A big part of managing diabetes is managing your blood sugar.
When it comes to managing diabetes, blood sugar is critical. Type 1 and type 2 diabetes are both caused by issues with how the body deals with insulin, a hormone made by the pancreas that helps blood sugar enter the body’s cells to be used as energy.
In type 1 diabetes, the pancreas does not make enough insulin. Without insulin, blood sugar doesn’t enter the cells and just builds up in the bloodstream. The buildup results in high blood sugar.
In type 2 diabetes, the body experiences insulin resistance, meaning cells do not properly respond to insulin. To compensate, the pancreas makes more insulin, but it can’t keep up with demand and, again, blood sugar rises.

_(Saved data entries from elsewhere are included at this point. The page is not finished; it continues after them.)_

(* ===== verification/CartPage.v ===== *)
(** * The cart page's screens

    src/src/pages/Cart.tsx, lines 27-231, the part the file [Shop] leaves
    out:
    - the sign-in modal ([showAuthWarning], lines 27, 43-65 and 72-95):
      "Proceed to Checkout" without a user opens it, "Cancel" closes it and
      "Sign In" closes it and goes to the account page with a message;
    - the empty-cart screen (lines 97-128), shown when [totalItems] is 0;
    - the page (lines 130-231): one row per line, with its unit price and
      its line total printed by [toFixed(2)] ([Js.to_fixed2]), the
      subtotal and total, and the proceed button, disabled while the
      session loads.
    The page's [getUnitPrice], [lineTotal] and [computedSubtotal] are
    [Pricing]'s; the bulk label and the line buttons are [Shop]'s.

    The theorems: the line totals and the subtotal are rounded separately,
    so the printed line totals can disagree with the printed subtotal by
    up to half a cent per line; a cart the pages build is empty on screen
    exactly when it has no line; and the modal's routes. *)

From S2P Require Import Prelude Js Pricing Cart Store Shop.
Open Scope nat_scope.

(** ** Screens *)

Record line_view := mk_line_view {
  lv_key : string;            (** [`${item.id}-${item.variant_id}`] *)
  lv_name : string;
  lv_size : option string;    (** the "Size:" line, shown when [item.size] is truthy *)
  lv_unit : string;           (** [unitPrice.toFixed(2)] *)
  lv_bulk : bool;             (** "Bulk discount applied" *)
  lv_quantity : Z;
  lv_minus_disabled : bool;   (** [disabled={item.quantity <= 1}] *)
  lv_total : string           (** [lineTotalPrice.toFixed(2)] *)
}.

(** A template literal's conversion of an optional string. *)
Definition opt_text (o : option string) : string :=
  match o with Some s => s | None => "undefined" end.

Definition line_view_of (item : cart_item) : line_view :=
  mk_line_view (String.append (id item) (String "-" (opt_text (variant_id item))))
    (name item) (truthy_text (size item)) (to_fixed2 (getUnitPrice item)) (bulk_label item)
    (quantity item) (Z.leb (quantity item) 1) (to_fixed2 (lineTotal item)).

Inductive cart_screen :=
| SignInModal
| EmptyCart
| CartList (lines : list line_view) (count : Z) (subtotal total : string)
    (proceed_disabled : bool) (proceed_label : string).

(** The component's three returns, in the order the code tests them. *)
Definition cart_render (show_warning loading : bool) (cart : list cart_item) : cart_screen :=
  if show_warning then SignInModal
  else if Z.eqb (totalItems cart) 0 then EmptyCart
  else CartList (map line_view_of cart) (totalItems cart)
         (to_fixed2 (computedSubtotal cart)) (to_fixed2 (computedSubtotal cart))
         (Z.eqb (totalItems cart) 0 || loading)
         (if loading then "Loading..." else "Proceed to Checkout").

(** ** Navigation *)

Inductive cart_nav :=
| NavStay
| NavBack                                   (** [navigate(-1)] *)
| NavHome                                   (** [handleContinueShopping] *)
| NavCheckout                               (** [navigate('/checkout')] *)
| NavAccount (from message : string).       (** [navigate('/account', { state })] *)

Inductive page_click :=
| ClickBack | ClickContinue | ClickProceed | ClickCancel | ClickSignIn.

(** A click on a button of the current screen; a button that is not on
    the screen, or is disabled, cannot be clicked. *)
Definition page_click_step (loading : bool) (a : auth) (cart : list cart_item)
  (show_warning : bool) (c : page_click) : bool * cart_nav :=
  match cart_render show_warning loading cart, c with
  | SignInModal, ClickCancel => (false, NavStay)
  | SignInModal, ClickSignIn => (false, NavAccount "cart" "Sign in first in order to place order")
  | EmptyCart, (ClickBack | ClickContinue) | CartList _ _ _ _ _ _, ClickContinue =>
      (show_warning, if c is ClickBack then NavBack else NavHome)
  | CartList _ _ _ _ _ _, ClickBack => (show_warning, NavBack)
  | CartList _ _ _ _ disabled _, ClickProceed =>
      if disabled then (show_warning, NavStay) else
      match handleProceedToCheckout loading a with
      | ProceedWait => (show_warning, NavStay)
      | ProceedWarn => (true, NavStay)
      | ProceedCheckout => (show_warning, NavCheckout)
      end
  | _, _ => (show_warning, NavStay)
  end.

(** ** Lemmas *)

Lemma inject_Z_length_cons {A} (x : A) xs :
  inject_Z (Z.of_nat (length (x :: xs))) = (inject_Z (Z.of_nat (length xs)) + 1)%Q.
Proof. cbn [length]. by rewrite Nat2Z.inj_succ, <- Z.add_1_r, inject_Z_plus. Qed.

(** Rounding each term: the sum of the printed cents is within half a cent
    per term of the exact sum. *)
Lemma sum_cents_bounds {A} (f : A → Q) xs :
  (inject_Z (reduce_sumZ (λ x, cents_of (f x)) xs)
     <= 100 * reduce_sum f xs + inject_Z (Z.of_nat (length xs)) * (1#2) ∧
   100 * reduce_sum f xs - inject_Z (Z.of_nat (length xs)) * (1#2)
     <= inject_Z (reduce_sumZ (λ x, cents_of (f x)) xs))%Q.
Proof.
  induction xs as [|x xs [IH1 IH2]]; [split; unfold Qle; vm_compute; discriminate|].
  rewrite reduce_sumZ_cons, inject_Z_plus, inject_Z_length_cons. cbv beta.
  pose proof (reduce_sum_cons f x xs). destruct (cents_of_bounds (f x)). split; lra.
Qed.

Lemma sum_cents_lower_strict {A} (f : A → Q) x xs :
  (100 * reduce_sum f (x :: xs) - inject_Z (Z.of_nat (length (x :: xs))) * (1#2)
     < inject_Z (reduce_sumZ (λ y, cents_of (f y)) (x :: xs)))%Q.
Proof.
  destruct (sum_cents_bounds f xs) as [_ IH].
  rewrite reduce_sumZ_cons, inject_Z_plus, inject_Z_length_cons. cbv beta.
  pose proof (reduce_sum_cons f x xs). destruct (cents_of_bounds (f x)). lra.
Qed.

Lemma computedSubtotal_nonneg cart :
  Forall (λ it, 0 <= lineTotal it)%Q cart → (0 <= computedSubtotal cart)%Q.
Proof. rewrite Forall_forall. apply reduce_sum_nonneg. Qed.

(** Reachable carts have quantities of at least 1. *)
Lemma totalItems_pos cart :
  Forall (λ it, 1 <= quantity it)%Z cart → (Z.of_nat (length cart) <= totalItems cart)%Z.
Proof.
  unfold totalItems. induction cart as [|x cart IH]; intros Hq; [done|].
  apply Forall_cons in Hq as [Hx Hq]. rewrite reduce_sumZ_cons. cbn [length]. specialize (IH Hq). lia.
Qed.

(** ** Properties *)

(** C27 [bounds]: the cart page prints each line total and the subtotal
    with [toFixed(2)], rounding each separately: on a cart of [k] lines
    whose totals are not negative, the printed line totals are the cents
    [cents_of (lineTotal item)], the printed subtotal is
    [cents_of (computedSubtotal cart)], and the sum of the former differs
    from the latter by at most [k / 2] cents. *)
Theorem cart_display_drift loading cart ls n sub tot dis lbl :
  Forall (λ it, 0 <= lineTotal it)%Q cart →
  cart_render false loading cart = CartList ls n sub tot dis lbl →
  map lv_total ls = map (λ it, fixed2_text (cents_of (lineTotal it))) cart ∧
  sub = fixed2_text (cents_of (computedSubtotal cart)) ∧
  (2 * Z.abs (reduce_sumZ (λ it, cents_of (lineTotal it)) cart - cents_of (computedSubtotal cart))
     <= Z.of_nat (length cart))%Z.
Proof.
  intros Hnn Hr. unfold cart_render in Hr. destruct (Z.eqb (totalItems cart) 0); [done|].
  injection Hr as <- _ <- _ _ _. split; [|split].
  - rewrite map_map. apply map_ext_in. intros it Hit. apply to_fixed2_nonneg.
    rewrite Forall_forall in Hnn. by apply Hnn, list_elem_of_In.
  - by apply to_fixed2_nonneg, computedSubtotal_nonneg.
  - destruct cart as [|x cart']; [reflexivity|].
    destruct (sum_cents_bounds lineTotal (x :: cart')) as [H1 _].
    pose proof (sum_cents_lower_strict lineTotal x cart') as H2.
    destruct (cents_of_bounds (computedSubtotal (x :: cart'))) as [H3 H4].
    set (S := reduce_sumZ (λ it, cents_of (lineTotal it)) (x :: cart')) in *.
    set (c := cents_of (computedSubtotal (x :: cart'))) in *.
    set (k := Z.of_nat (length (x :: cart'))) in *. unfold computedSubtotal in *.
    assert (inject_Z (2 * S) < inject_Z (2 * c + k + 1))%Q
      by (rewrite !inject_Z_plus, !inject_Z_mult; change (inject_Z 2) with 2%Q;
          change (inject_Z 1) with 1%Q; lra).
    assert (inject_Z (2 * c) < inject_Z (2 * S + k + 1))%Q
      by (rewrite !inject_Z_plus, !inject_Z_mult; change (inject_Z 2) with 2%Q;
          change (inject_Z 1) with 1%Q; lra).
    rewrite <- Zlt_Qlt in *. lia.
Qed.

(** A cart the pages build shows the empty-cart screen exactly when it
    has no line. *)
Lemma reachable_empty_screen loading cart :
  reachable cart → (cart_render false loading cart = EmptyCart ↔ cart = []).
Proof.
  intros Hr. destruct (reachable_cart_wf cart Hr) as [_ Hq]. pose proof (totalItems_pos cart Hq).
  unfold cart_render. split.
  - destruct cart as [|x cart]; [done|]. cbn [length] in *. destruct (Z.eqb_spec (totalItems (x :: cart)) 0); [lia|done].
  - intros ->. reflexivity.
Qed.

(** Without a user, "Proceed to Checkout" opens the modal, whose "Sign
    In" goes to the account page with the message; with a user it goes to
    the checkout. *)
Lemma proceed_routes cart uid :
  (0 < totalItems cart)%Z →
  page_click_step false (mk_auth false None) cart false ClickProceed = (true, NavStay) ∧
  page_click_step false (mk_auth false None) cart true ClickSignIn =
    (false, NavAccount "cart" "Sign in first in order to place order") ∧
  page_click_step false (mk_auth true (Some uid)) cart false ClickProceed = (false, NavCheckout).
Proof.
  intros Hp. unfold page_click_step, cart_render.
  destruct (Z.eqb_spec (totalItems cart) 0); [lia|]. done.
Qed.

(** ** Witnesses *)

(** Two lines of KES 10.125 each (a binary fraction, so the page's
    floating-point numbers hold it exactly): each prints as 10.13, the
    subtotal as 20.25. *)
Definition drift_cart : list cart_item :=
  [mk_item "p1" "Foliar - 1L" (10125 # 1000) 1 None None (Some "1L") (Some "v1");
   mk_item "p2" "Compost - 5kg" (10125 # 1000) 1 None None (Some "5kg") (Some "v2")].

Lemma cart_display_drift_witness :
  map lv_total (map line_view_of drift_cart) = ["10.13"; "10.13"] ∧
  to_fixed2 (computedSubtotal drift_cart) = "20.25" ∧
  (2 * Z.abs (reduce_sumZ (λ it, cents_of (lineTotal it)) drift_cart - cents_of (computedSubtotal drift_cart))
     <= 2)%Z.
Proof.
  split; [vm_compute; reflexivity|]. split; [vm_compute; reflexivity|].
  refine (proj2 (proj2 (cart_display_drift false drift_cart _ _ _ _ _ _ _ _)));
    [repeat constructor; vm_compute; discriminate | reflexivity].
Defined.
Definition new_size_session : list admin_event :=
  [EditVariants "pA"; AddVariant; UpdateVariant 1 (VSize "5L"); UpdateVariant 1 (VPrice "KES 4,500");
   RemoveVariant 0; SaveVariants; NewField "Soil Mix" "KES 300" "Potting soil"; NewAddVariant;
   NewUpdateVariant 0 (VSize "10kg"); AddProduct "pC" true].

Lemma admin_variant_ids_fixed_witness :
  dom (cdb_variants (admin_run (demo_catalog, admin_init) new_size_session).1) = dom (cdb_variants demo_catalog).
Proof. exact (admin_variant_ids_fixed demo_catalog new_size_session demo_catalog_keyed). Defined.

Lemma removed_variant_kept_witness :
  cdb_variants (admin_run (demo_catalog, admin_init) [EditVariants "pA"; RemoveVariant 0; SaveVariants]).1
    !! "v1" = Some foliar_1l_av.
Proof. refine (removed_variant_kept demo_catalog admin_init "pA" 0 foliar_1l_av demo_catalog_keyed _). vm_compute. reflexivity. Defined.
(* ===== verification/Schema.v ===== *)
(** * The repository's SQL schema and the store's answers under it

    src/unnamed/part_003 creates nine tables of [public] ([profiles],
    [user_roles], [products], [orders], [order_items],
    [order_stage_history], [delivery_addresses], [discounts],
    [notifications]), each with its columns' types, [NOT NULL] flags,
    defaults and [CHECK] constraints, and enables row-level security on
    every one of them without creating a policy.

    - [repo_schema] transcribes the file: one [table_schema] per
      [CREATE TABLE], one [column] per column line, one check per [CHECK];
    - [insert] is what PostgREST and Postgres answer to a client's
      [.from(t).insert(payload)]: an unknown table, then an unknown
      column of the payload (PostgREST's schema cache), then the casts of
      the JSON values to the column types, then the row-level security
      check of the new row (denied when no policy admits it), then
      [NOT NULL] with the defaults filled in, then the [CHECK]s, which
      only fail on [false] (a [NULL] result passes);
    - [select] is the rows a client's [.select()] sees: with row-level
      security on, only those some [SELECT] policy admits.

    The client's role is [anon] or [authenticated], never one that
    bypasses row-level security.  Timestamps are not validated; numeric
    text is outside the model (no payload of the code sends any). *)

From S2P Require Import Prelude Js Json Pricing Store Checkout Notifications Admin Shell.
From stdpp Require Import gmap.
Open Scope nat_scope.

(** ** Tables *)

Inductive sql_type :=
| Uuid | Text | Timestamptz | Boolean | Integer
| Numeric (precision scale : nat).

Inductive sql_default := NoDefault | DefNow | DefUuid | DefValue (v : jvalue).

Record column := mk_col { c_name : string; c_type : sql_type; c_not_null : bool; c_default : sql_default }.

Abbreviation row := (list (string * jvalue)).

Inductive sql_cmd := CmdSelect | CmdInsert | CmdUpdate | CmdDelete | CmdAll.

#[export] Instance sql_cmd_eq_dec : EqDecision sql_cmd.
Proof. solve_decision. Defined.

(** [CREATE POLICY .. FOR cmd USING/WITH CHECK (pred)]. *)
Record policy := mk_policy { p_cmd : sql_cmd; p_pred : row → bool }.

(** A [CHECK] evaluates to true, false or [NULL] ([None]). *)
Record table_schema := mk_table {
  t_name : string;
  t_columns : list column;
  t_checks : list (row → option bool);
  t_rls : bool;
  t_policies : list policy
}.

(** Primary keys are [NOT NULL]. *)
Definition pk_uuid : column := mk_col "id" Uuid true DefUuid.
Definition stamp (n : string) : column := mk_col n Timestamptz true DefNow.

(** [x IN (..)] on a text column: [NULL] when [x] is. *)
Definition sql_in (k : string) (vals : list string) (r : row) : option bool :=
  match obj_find k r with
  | None | Some JNull => None
  | Some (JStr s) => Some (bool_decide (s ∈ vals))
  | Some _ => Some false
  end.

Definition is_null (k : string) (r : row) : bool :=
  match obj_find k r with None | Some JNull => true | _ => false end.

Definition profiles_t : table_schema :=
  mk_table "profiles"
    [mk_col "id" Uuid true NoDefault; mk_col "phone" Text false NoDefault;
     mk_col "full_name" Text false NoDefault; stamp "created_at"; stamp "updated_at"] [] true [].

Definition user_roles_t : table_schema :=
  mk_table "user_roles"
    [pk_uuid; mk_col "user_id" Uuid true NoDefault; mk_col "role" Text true NoDefault; stamp "created_at"]
    [sql_in "role" ["admin"; "user"]] true [].

Definition products_t : table_schema :=
  mk_table "products"
    [pk_uuid; mk_col "name" Text true NoDefault; mk_col "description" Text true NoDefault;
     mk_col "controls" Text false NoDefault; mk_col "benefits" Text false NoDefault;
     mk_col "price_kes" (Numeric 10 2) false NoDefault; mk_col "image_url" Text false NoDefault;
     mk_col "is_active" Boolean false (DefValue (JBool true)); stamp "created_at"; stamp "updated_at"]
    [] true [].

Definition orders_t : table_schema :=
  mk_table "orders"
    [pk_uuid; mk_col "user_id" Uuid true NoDefault;
     mk_col "status" Text true (DefValue (JStr "order_placed"));
     mk_col "delivery_address" Text true NoDefault; mk_col "delivery_instructions" Text false NoDefault;
     mk_col "delivery_latitude" (Numeric 10 8) false NoDefault;
     mk_col "delivery_longitude" (Numeric 11 8) false NoDefault;
     mk_col "discount_code" Text false NoDefault;
     mk_col "discount_amount" (Numeric 10 2) false (DefValue (JNum 0));
     mk_col "subtotal" (Numeric 10 2) true NoDefault; mk_col "total" (Numeric 10 2) true NoDefault;
     mk_col "payment_approved_at" Timestamptz false NoDefault;
     mk_col "delivered_at" Timestamptz false NoDefault; mk_col "confirmed_at" Timestamptz false NoDefault;
     stamp "created_at"; stamp "updated_at"]
    [sql_in "status" schema_statuses] true [].

(** [CHECK (quantity > 0)] *)
Definition positive_quantity (r : row) : option bool :=
  match obj_find "quantity" r with
  | None | Some JNull => None
  | Some (JNum q) => Some (negb (Qle_bool q 0))
  | Some _ => Some false
  end.

Definition order_items_t : table_schema :=
  mk_table "order_items"
    [pk_uuid; mk_col "order_id" Uuid true NoDefault; mk_col "product_id" Uuid true NoDefault;
     mk_col "quantity" Integer true NoDefault; mk_col "price_at_purchase" (Numeric 10 2) true NoDefault;
     stamp "created_at"]
    [positive_quantity] true [].

Definition order_stage_history_t : table_schema :=
  mk_table "order_stage_history"
    [pk_uuid; mk_col "order_id" Uuid true NoDefault; mk_col "from_status" Text false NoDefault;
     mk_col "to_status" Text true NoDefault; mk_col "notes" Text false NoDefault; stamp "created_at"]
    [] true [].

Definition delivery_addresses_t : table_schema :=
  mk_table "delivery_addresses"
    [pk_uuid; mk_col "user_id" Uuid true NoDefault; mk_col "label" Text true NoDefault;
     mk_col "address" Text true NoDefault; mk_col "latitude" (Numeric 10 8) false NoDefault;
     mk_col "longitude" (Numeric 11 8) false NoDefault;
     mk_col "is_default" Boolean false (DefValue (JBool false)); stamp "created_at"; stamp "updated_at"]
    [] true [].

Whether you have type 1 or type 2 diabetes, a major component of managing your condition lies in managing your blood sugar. High blood sugar causes many of the symptoms and complications of diabetes.
Here are five keys to managing your blood sugar:
- Follow your doctor’s treatment orders. Your blood sugar targets can vary depending on age and other factors. Talk to a doctor about treatment options to manage diabetes and blood sugar.
- Get, and use, a blood sugar meter. This blood test gives current blood sugar levels. According to the CDC, a healthy blood sugar target is 80 to 130 mg/dL after a meal and less than 180 mg/dL two hours after the start of a meal.
- Follow your diabetes meal plan. Foods high in sugar and carbs can make your blood sugar spike. Keep track of food that makes your blood sugar levels go up or down.
- Get an A1C test. This blood tests calculates your average blood sugar over the past three months. The goal for most adults with diabetes is an A1C of less than 7%. This test can help determine if you need to make lifestyle changes and whether treatment is working over time.
- Know when to act. If your blood sugar is lower than 70 mg/dL, it needs to be increased, perhaps by taking glucose tablets or drinking a small amount of fruit juice or regular soda. If you’re ill and your blood sugar is 240 mg/dL or above, use an over-the-counter ketone test kit to check your urine for ketones. High ketones can be a sign of diabetic ketoacidosis, which is a medical emergency. Seek immediate care if you have high ketones.